Inventory tracking and sales tracking form the starting point for any good inventory control program.   Without knowing how much of any menu item you sold in a given week, or how much inventory you have consumed in that period, you will not know what your instantaneous food cost is, whether you are maintaining portion control, whether you are experiencing shrinkage, or whether you should adapt your menu.  By tracking sales, you can see where some menu items are dying, others are gaining in popularity.  By tracking sales, you can predict, year-over-year or week-over-week, what your sales might be in the upcoming period.  By predicting your sales, you can project your inventory needs. As a general rule, restaurants should conduct physical counts of inventory every month but preferably every week, and even daily on key items.  Without exception, restaurants should record the quantity of sales on every menu item, each day, and, if reasonable, during each peak period within the day.

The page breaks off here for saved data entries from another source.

(* ===== verification/EvacInv.v ===== *)
(** * EvacInv: the collector's invariant

    [s0] is the state before the collection and [R] the live objects in it.  A state of the
    collection is described by the list of the objects copied so far, in the order of their
    copies, which lie one after the other from the old top on, and by the address [lim] below
    which the copies have been scanned. *)

From S2P Require Import Prelude Term TermImm TermHeap TermVal Evac.

(** ** Objects *)

(** The words an object with header [h] takes, and the words of it that hold terms. *)
Definition hwords (h : Z) : Z :=
  let n := Z.shiftr h 3 in
  if decide (tag h = KIND_TUPLE) then 1 + n
  else if decide (tag h = KIND_CONS) then 3
  else if decide (tag h = KIND_BINARY) then 1 + div_ceil n 8
  else 1 + 2 * n.

Definition hfields (h : Z) : list Z :=
  let n := Z.shiftr h 3 in
  if decide (tag h = KIND_TUPLE) then seqZ 1 n
  else if decide (tag h = KIND_CONS) then [1; 2]
  else if decide (tag h = KIND_BINARY) then []
  else seqZ (1 + n) n.

Lemma tag_range w : 0 <= tag w < 8.
Proof. unfold tag, TAG_MASK. change 7 with (Z.ones 3). rewrite Z.land_ones by lia. apply Z.mod_pos_bound. lia. Qed.

Lemma shiftr3_nonneg h : 0 <= h -> 0 <= Z.shiftr h 3.
Proof. intros Hh. by apply Z.shiftr_nonneg. Qed.

Lemma hwords_pos h : 0 <= h -> 1 <= hwords h.
Proof.
  intros Hh. pose proof (shiftr3_nonneg h Hh). unfold hwords. repeat case_decide; try lia.
  unfold div_ceil. pose proof (Z.div_pos (Z.shiftr h 3 + 8 - 1) 8). lia.
Qed.

Lemma hfields_range h i : 0 <= h -> i ∈ hfields h -> 1 <= i < hwords h.
Proof.
  intros Hh. pose proof (shiftr3_nonneg h Hh). unfold hfields, hwords. repeat case_decide.
  - intros Hi%elem_of_seqZ. lia.
  - rewrite !elem_of_cons. intros [->|[->|Hi%not_elem_of_nil]]; [lia|lia|done].
  - by intros Hi%not_elem_of_nil.
  - intros Hi%elem_of_seqZ. lia.
Qed.

Lemma object_words_run h s : tag h <= KIND_MAP -> object_words h s = (Ok (hwords h), s).
Proof.
  intros Hk. pose proof (tag_range h) as Ht. unfold object_words, hwords. fold (tag h).
  unfold KIND_TUPLE, KIND_CONS, KIND_BINARY, KIND_MAP in *.
  repeat (case_bool_decide || case_decide); try done; lia.
Qed.

(** ** Words *)

Lemma fwd_word x : tag x = 0 -> Z.land (Z.lor x KIND_FWD) TAG_MASK = KIND_FWD /\ Z.ldiff (Z.lor x KIND_FWD) TAG_MASK = x.
Proof.
  unfold tag, KIND_FWD, TAG_MASK. intros Hx.
  assert (forall i, Z.testbit x i && Z.testbit 7 i = false) as Hb.
  { intros i. by rewrite <- Z.land_spec, Hx, Z.bits_0. }
  split; apply Z.bits_inj'; intros i Hi.
  - rewrite Z.land_spec, Z.lor_spec. destruct (Z.testbit x i), (Z.testbit 7 i); done.
  - rewrite Z.ldiff_spec, Z.lor_spec. specialize (Hb i). destruct (Z.testbit x i), (Z.testbit 7 i); done.
Qed.

Lemma load_w_ok a w s : hmem s !! a = Some w -> load_w a s = (Ok w, s).
Proof. intros Hw. unfold load_w, lift. unfold mbind, M_bind, gets. simpl. by rewrite (load_Some _ _ _ Hw). Qed.

Lemma wp_load_w a w (Q : res heap_full Z -> HS -> Prop) s : hmem s !! a = Some w -> Q (Ok w) s -> wp (load_w a) Q s.
Proof. intros Hw HQ. unfold wp. by rewrite (load_w_ok _ _ _ Hw). Qed.

Lemma heap_ok_dom m s : heap_ok s -> (forall x, is_Some (hmem s !! x) -> is_Some (m !! x)) -> heap_ok (set_mem m s).
Proof. intros [Hb Ht He Hm] Hd. split; simpl; auto. Qed.

Lemma copy_words_spec n src : forall dst s,
  (forall i, 0 <= i < Z.of_nat n -> is_Some (hmem s !! (src + 8 * i))) ->
  (forall i, 0 <= i < Z.of_nat n -> is_Some (hmem s !! (dst + 8 * i))) ->
  src + 8 * Z.of_nat n <= dst \/ dst + 8 * Z.of_nat n <= src ->
  exists m, copy_words n src dst s = (Ok tt, set_mem m s) /\
    writes dst (dst + 8 * Z.of_nat n) (hmem s) m /\
    forall i, 0 <= i < Z.of_nat n -> m !! (dst + 8 * i) = hmem s !! (src + 8 * i).
Proof.
  revert src. induction n as [|n IH]; intros src dst s Hs Hd Hap.
  { exists (hmem s). split_and!; [by destruct s|apply writes_refl|lia]. }
  destruct (Hs 0) as [w Hw]; [lia|]. pose proof (Hd 0 ltac:(lia)) as Hd0. rewrite Z.mul_0_r, Z.add_0_r in Hw, Hd0.
  assert (forall i, 0 <= i < Z.of_nat n -> src + 8 + 8 * i = src + 8 * (i + 1) /\ dst + 8 + 8 * i = dst + 8 * (i + 1)) as Hsh by lia.
  destruct (IH (src + 8) (dst + 8) (set_mem (<[dst := w]> (hmem s)) s)) as (m & He & Hw' & Hc); [..|lia|].
  1-2: intros i Hi; simpl; rewrite lookup_insert_ne by lia; destruct (Hsh i Hi) as [H1 H2];
    (rewrite H1; apply Hs; lia) || (rewrite H2; apply Hd; lia).
  exists m. split_and!.
  - cbn [copy_words]. rewrite (bind_eval _ _ _ _ _ (load_w_ok _ _ _ Hw)), (bind_eval _ _ _ _ _ (store_ok _ _ _ Hd0)). exact He.
  - eapply writes_trans; [|eapply writes_weaken; [exact Hw'|lia|lia]]. apply writes_insert; [lia|done].
  - intros i Hi. destruct (decide (i = 0)) as [->|].
    + rewrite (writes_out _ _ _ _ Hw') by lia. rewrite !Z.mul_0_r, !Z.add_0_r. simpl. by rewrite lookup_insert_eq.
    + specialize (Hc (i - 1) ltac:(lia)). simpl in Hc. rewrite lookup_insert_ne in Hc by lia.
      destruct (Hsh (i - 1)) as [H1 H2]; [lia|]. rewrite H1, H2 in Hc. by replace (i - 1 + 1) with i in Hc by lia.
Qed.

Section evac.
Context (s0 : HS) (R : gset Z).
Local Abbreviation m0 := (hmem s0).
Local Abbreviation start := (ptop s0).

(** The size of a live object. *)
Definition osize (a : Z) : Z := hwords (default 0 (m0 !! a)).
Definition ofields (a : Z) : list Z := hfields (default 0 (m0 !! a)).

Record live : Prop := {
  live_addr a : a ∈ R -> 0 < a /\ tag a = 0;
  live_header a : a ∈ R -> exists h, m0 !! a = Some h /\ 0 <= h /\ tag h <= KIND_MAP;
  live_words a i : a ∈ R -> 0 <= i < osize a -> is_Some (m0 !! (a + 8 * i));
  live_closed a i w : a ∈ R -> i ∈ ofields a -> m0 !! (a + 8 * i) = Some w -> is_boxed w = true -> w ∈ R;
  live_out a : a ∈ R -> a + 8 * osize a <= start \/ pend s0 <= a;
  live_apart a b : a ∈ R -> b ∈ R -> a <> b -> a + 8 * osize a <= b \/ b + 8 * osize b <= a;
}.

(** Where the copies go. *)
Fixpoint place (x : Z) (order : list Z) (a : Z) : option Z :=
  match order with
  | [] => None
  | b :: o => if decide (a = b) then Some x else place (x + 8 * osize b) o a
  end.

Definition total (order : list Z) : Z := zsum (map osize order).

(** What a term becomes. *)
Definition forward (order : list Z) (w w' : Z) : Prop :=
  if is_boxed w then place start order w = Some w' else w' = w.

(** The word [i] of the copy, at [x], of an object whose word was [w]. *)
Definition copied_word (order : list Z) (lim : Z) (a i x w w' : Z) : Prop :=
  if decide (i ∈ ofields a /\ x < lim) then forward order w w' else w' = w.

(** The header of a copied object holds its new address; nothing but headers of live objects
    and to-space has changed. *)
Record inv (order : list Z) (lim : Z) (s : HS) : Prop := {
  inv_nodup : NoDup order;
  inv_live a : a ∈ order -> a ∈ R;
  inv_heap : heap_ok s;
  inv_arena : same_arena s0 s;
  inv_top : top (hp s) = top (hp s0) + total order;
  inv_fwd a x : place start order a = Some x -> hmem s !! a = Some (Z.lor x KIND_FWD);
  inv_old a : a ∈ R -> a ∉ order -> hmem s !! a = m0 !! a;
  inv_frame x : x ∉ R -> ~ (start <= x < pend s0) -> hmem s !! x = m0 !! x;
  inv_dom x : is_Some (m0 !! x) -> is_Some (hmem s !! x);
  inv_copy a x i w : place start order a = Some x -> 0 <= i < osize a -> m0 !! (a + 8 * i) = Some w ->
    exists w', hmem s !! (x + 8 * i) = Some w' /\ copied_word order lim a i (x + 8 * i) w w';
}.

(** *** The layout *)

Lemma osize_pos a : live -> a ∈ R -> 1 <= osize a.
Proof. intros Hl Ha. unfold osize. destruct (live_header Hl a Ha) as (h & -> & Hh & _). by apply hwords_pos. Qed.

Lemma total_nil : total [] = 0.
Proof. done. Qed.
Lemma total_cons a o : total (a :: o) = osize a + total o.
Proof. done. Qed.
Lemma total_app o o' : total (o ++ o') = total o + total o'.
Proof. unfold total, zsum. rewrite map_app. induction (map osize o); cbn; lia. Qed.

Lemma total_nonneg o : live -> (forall a, a ∈ o -> a ∈ R) -> 0 <= total o.
Proof.
  intros Hl Ho. unfold total. apply zsum_nonneg. apply Forall_forall. intros a Ha.
  pose proof (osize_pos a Hl (Ho a Ha)). lia.
Qed.

Lemma place_None x o a : place x o a = None <-> a ∉ o.
Proof.
  revert x. induction o as [|b o IH]; intros x; cbn; [by split; [intros _; apply not_elem_of_nil|]|].
  rewrite elem_of_cons. case_decide; [naive_solver|]. rewrite IH. naive_solver.
Qed.

Lemma place_elem x o a y : place x o a = Some y -> a ∈ o.
Proof. intros Hp. destruct (decide (a ∈ o)) as [|Hn]; [done|]. apply (place_None x) in Hn. congruence. Qed.

Lemma place_app_l x o o' a y : place x o a = Some y -> place x (o ++ o') a = Some y.
Proof. revert x. induction o as [|b o IH]; intros x; cbn; [done|]. case_decide; auto. Qed.

Lemma place_app_r x o o' a : a ∉ o -> place x (o ++ o') a = place (x + 8 * total o) o' a.
Proof.
  revert x. induction o as [|b o IH]; intros x Hn; cbn [app place]; [rewrite total_nil, Z.add_0_r; done|].
  apply not_elem_of_cons in Hn as [Hne Hn]. rewrite decide_False by done. rewrite IH by done. f_equal.
  rewrite total_cons. lia.
Qed.

(** The copies are pairwise disjoint and lie between [x] and [x + 8 * total o]. *)
Lemma place_split x o a y : place x o a = Some y -> exists o1 o2, o = o1 ++ a :: o2 /\ a ∉ o1 /\ y = x + 8 * total o1.
Proof.
  revert x. induction o as [|b o IH]; intros x Hp; cbn in Hp; [done|]. case_decide as Hab.
  - injection Hp as <-. subst b. exists [], o. split_and!; [done|apply not_elem_of_nil|rewrite total_nil; lia].
  - destruct (IH _ Hp) as (o1 & o2 & -> & Hn & ->). exists (b :: o1), o2. split_and!; [done| |rewrite total_cons; lia].
    apply not_elem_of_cons. done.
Qed.

Lemma place_range o a y : live -> (forall a, a ∈ o -> a ∈ R) -> place start o a = Some y ->
  start <= y /\ y + 8 * osize a <= start + 8 * total o.
Proof.
  intros Hl Ho Hp. destruct (place_split _ _ _ _ Hp) as (o1 & o2 & -> & _ & ->). rewrite total_app, total_cons.
  assert (0 <= total o1) by (apply total_nonneg; [done|]; intros b Hb; apply Ho; set_solver).
  assert (0 <= total o2) by (apply total_nonneg; [done|]; intros b Hb; apply Ho; set_solver). lia.
Qed.

Lemma place_apart o a b x y : live -> (forall a, a ∈ o -> a ∈ R) -> place start o a = Some x -> place start o b = Some y -> a <> b ->
  x + 8 * osize a <= y \/ y + 8 * osize b <= x.
Proof.
  intros Hl. revert x y. generalize start as z. induction o as [|c o IH]; intros z x y Ho Ha Hb Hne; [done|].
  assert (forall b y, place (z + 8 * osize c) o b = Some y -> z + 8 * osize c <= y) as Hge.
  { intros b' y' (o1 & o2 & -> & _ & ->)%place_split.
    assert (0 <= total o1) by (apply total_nonneg; [done|]; intros d Hd; apply Ho; set_solver). lia. }
  cbn in Ha, Hb. case_decide as Hac; case_decide as Hbc; simplify_eq.
  - right. eapply Hge. eassumption.
  - left. eapply Hge. eassumption.
  - eapply IH; eauto. intros d Hd. apply Ho. set_solver.
Qed.

Lemma forward_app o o' w w' : forward o w w' -> forward (o ++ o') w w'.
Proof. unfold forward. destruct (is_boxed w); [apply place_app_l|done]. Qed.
Lemma place_mult o a x : place start o a = Some x -> exists k, x = start + 8 * k.
Proof. intros (o1 & o2 & _ & _ & ->)%place_split. eauto. Qed.

(** A word of to-space belongs to one copy. *)
Lemma place_word_inj o a b x y i j : live -> (forall a, a ∈ o -> a ∈ R) -> place start o a = Some x -> place start o b = Some y ->
  0 <= i < osize a -> 0 <= j < osize b -> x + 8 * i = y + 8 * j -> a = b /\ i = j.
Proof.
  intros Hl Ho Ha Hb Hi Hj He. destruct (decide (a = b)) as [<-|Hne]; [|destruct (place_apart o a b x y); auto; lia].
  rewrite Ha in Hb. injection Hb as <-. split; [done|lia].
Qed.

Lemma ofields_range a i : live -> a ∈ R -> i ∈ ofields a -> 1 <= i < osize a.
Proof. intros Hl Ha. unfold ofields, osize. destruct (live_header Hl a Ha) as (h & -> & Hh & _). by apply hfields_range. Qed.

(** Interior words of live objects are nobody's header. *)
Lemma interior a i : live -> a ∈ R -> 1 <= i < osize a -> a + 8 * i ∉ R.
Proof.
  intros Hl Ha Hi Hb. pose proof (osize_pos _ Hl Hb). destruct (live_apart Hl a (a + 8 * i)); auto; lia.
Qed.

Section steps.
Context (Hl : live).
Context (order : list Z) (lim : Z) (s : HS) (I : inv order lim s).

Lemma inv_pend : pend s = pend s0.
Proof using I. destruct (inv_arena _ _ _ I) as [Hb Hc]. unfold pend. by rewrite Hb, Hc. Qed.

Lemma inv_ptop : ptop s = start + 8 * total order.
Proof using I. destruct (inv_arena _ _ _ I) as [Hb _]. unfold ptop. rewrite Hb, (inv_top _ _ _ I). lia. Qed.

Lemma inv_fits : start + 8 * total order <= pend s0.
Proof using I.
  rewrite <- inv_ptop, <- inv_pend. destruct (ok_top _ (inv_heap _ _ _ I)). unfold ptop, pend. lia.
Qed.

(** Every word of an object that has not been copied is as it was. *)
Lemma inv_body a i : a ∈ R -> a ∉ order -> 0 <= i < osize a -> hmem s !! (a + 8 * i) = m0 !! (a + 8 * i).
Proof using I Hl.
  intros Ha Hn Hi. destruct (decide (i = 0)) as [->|]; [rewrite Z.mul_0_r, Z.add_0_r; by apply (inv_old _ _ _ I)|].
  apply (inv_frame _ _ _ I); [by apply interior; [..|lia]|]. pose proof (live_out Hl a Ha). lia.
Qed.

Lemma place_tag a x : place start order a = Some x -> tag x = 0.
Proof using I.
  intros (k & ->)%place_mult. rewrite tag_mod. destruct (ok_base _ (inv_heap _ _ _ I)) as [_ Hb].
  destruct (inv_arena _ _ _ I) as [He _]. rewrite He in Hb. unfold ptop.
  replace (hbase (hp s0) + 8 * top (hp s0) + 8 * k) with (hbase (hp s0) + (top (hp s0) + k) * 8) by lia.
  by rewrite Z.mod_add by lia.
Qed.

Lemma place_bounds a x : place start order a = Some x -> start <= x /\ x + 8 * osize a <= ptop s.
Proof using I Hl. intros Hp. rewrite inv_ptop. apply place_range; [done|exact (inv_live _ _ _ I)|done]. Qed.

(** [lim] may pass words that hold no terms. *)
Lemma inv_skip a x i i' : place start order a = Some x -> lim = x + 8 * i -> 0 <= i <= i' -> i' <= osize a ->
  (forall k, k ∈ ofields a -> ~ (i <= k < i')) -> inv order (x + 8 * i') s.
Proof using I Hl.
  intros Hp -> Hi Hi' Hk. destruct I as [Hnd Hlv Hh Har Ht Hf Ho Hfr Hdm Hc]. split; try done.
  intros b y j w Hb Hj Hw. destruct (Hc b y j w Hb Hj Hw) as (w' & Hw' & Hcw). exists w'. split; [done|].
  unfold copied_word in *. case_decide as Hd; case_decide as Hd'; try done.
  - exfalso. apply Hd'. destruct Hd. split; [done|lia].
  - destruct Hd' as [Hd' Hlt]. destruct (place_mult _ _ _ Hb) as [ky Hky]. destruct (place_mult _ _ _ Hp) as [kx Hkx].
    assert (~ (y + 8 * j < x + 8 * i)) by tauto.
    destruct (place_word_inj order a b x y (ky + j - kx) j) as [<- He]; [done|done|done|done|lia|lia|lia|].
    exfalso. apply (Hk j); [done|lia].
Qed.
End steps.
End evac.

However, tracking inventory is not just a task for restaurateurs and retailers. Every product-oriented business carries supplies, raw materials, finished goods and/or works-in-progress. These, too, should be monitored on a regular basis, and the most effective system of evaluation is the mini-max system.  
Mini/Max systems achieved a high level of popularity in chain department stores during the late 1970s.  By indexing prior period sales, factoring in an allowance for sales spikes, and multiplying that period’s demands by 2.5 times (allowing for double the order period and ½ to allow for emergency situations such as weather, shipment delays and supply shortages), the maximum inventory on hand is determined.  Using 1.5 times the period’s requirement, the store would know the minimum level to which that stock should fall before reordering to the 2.5 times level.  This was, in short, a minimum to maximum inventory ordering method that took subjectivity out of ordering, and the tendency to be overly cautious or overly optimistic.  Generally it works. However, if idiosyncratic demands of a local market are not considered in the national chain’s calculations, huge inventory spikes or shortages may result.  If there are anticipated peak demands (e.g. summer seasonal items or sale items), and mini-max order levels are not adjusted to reflect these needs, sales suffer.  In food service, as in any business, that simply is not acceptable.
Mini-max systems need to reflect the unique nature of each business and the particular demands of each market. They need to reflect potential supply line issues and waning demand or obsolescence. They should be fluid schemes, and responsive to emerging opportunity or problems.

A good mini-max system can provide the appropriate level of controls for any ordering program, but must be built into a thorough strategy of inventory management in order to be of greatest value.